**THE PROBLEM**.
Which lines below hold the word "strftime"? Report each one.

Collected data entries
• • • • •

(** [save_history] in full, for an identifier that can be stored. *)
Lemma save_history_storable (now : datetime) (user_id occasion weather style : string)
    (recommendation clothing_type : json) (d : disk) :
  storable d user_id = true ->
  save_history now user_id occasion weather style recommendation clothing_type d =
  match stored_at (node_at d (history_path d user_id)) with
  | Raise e => (Raise e, d)
  | Ok data =>
      match list_append data (history_entry user_id occasion weather style
                                recommendation clothing_type (strftime now)) with
      | Raise e => (Raise e, d)
      | Ok data' =>
          match dump_raises data' with
          | Some e =>
              (Raise e, rewritten (history_path d user_id) (dump_partial data') d)
          | None =>
              (Ok true, rewritten (history_path d user_id) (json_dumps 2 data') d)
          end
      end
  end.
Proof.
  intros (Hn & Hr & Hp)%resolve_storable.
  unfold save_history, stored_at. run_D. rewrite Hn, Hr.
  destruct (node_at d (history_path d user_id)) as [[|bytes]|] eqn:E;
    cbv beta iota; rewrite ?Hr, ?E; cbv beta iota; [reflexivity| |].
  - destruct (json_load_or_empty bytes) as [data|e]; [|reflexivity].
    destruct (list_append data _) as [data'|e]; [|reflexivity].
    rewrite Hr, E, Hp. destruct (dump_raises data'); reflexivity.
  - destruct (list_append (JArr []) _) as [data'|e]; [|reflexivity].
    rewrite ?Hr, ?E, ?Hp. destruct (dump_raises data'); reflexivity.
Qed.

(** One append on a disk where the user's history is a list. *)
Lemma save_history_list_on_disk (now : datetime) (user_id occasion weather style : string)
    (recommendation clothing_type : json) (d : disk) (before : list json) :
  storable d user_id = true ->
  fst (load_history user_id d) = Ok (JArr before) ->
  let data := JArr (before ++ [history_entry user_id occasion weather style
                                 recommendation clothing_type (strftime now)]) in
  dump_raises data = None ->
  let d' := rewritten (history_path d user_id) (json_dumps 2 data) d in
  save_history now user_id occasion weather style recommendation clothing_type d
    = (Ok true, d') /\
  storable d' user_id = true /\
  load_history user_id d' = (Ok data, d').
Proof.
  intros Hs Hload data Hroom d'.
  rewrite (load_history_storable _ _ Hs) in Hload. cbn [fst] in Hload.
  assert (Hs' : storable d' user_id = true)
    by (unfold d'; now rewrite storable_rewritten).
  split; [|split; [exact Hs'|]].
  - rewrite (save_history_storable _ _ _ _ _ _ _ _ Hs), Hload.
    cbn [list_append]. fold data. now rewrite Hroom.
  - rewrite (load_history_storable _ _ Hs').
    unfold d' at 1 2. cbn [history_path cwd rewritten set_node].
    change (set_node (history_path d user_id) (File (json_dumps 2 data))
              (set_node (history_path d user_id) (File "") d))
      with (rewritten (history_path d user_id) (json_dumps 2 data) d).
    fold (history_path d user_id).
    rewrite (node_at_rewritten _ _ _ (history_path_nonempty d user_id)).
    cbn [stored_at]. now rewrite (json_load_dumped 2 data Hroom).
Qed.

• • • • •

**ANSWER SPACE**.
                                recommendation clothing_type (strftime now)) with
                                 recommendation clothing_type (strftime now)]) in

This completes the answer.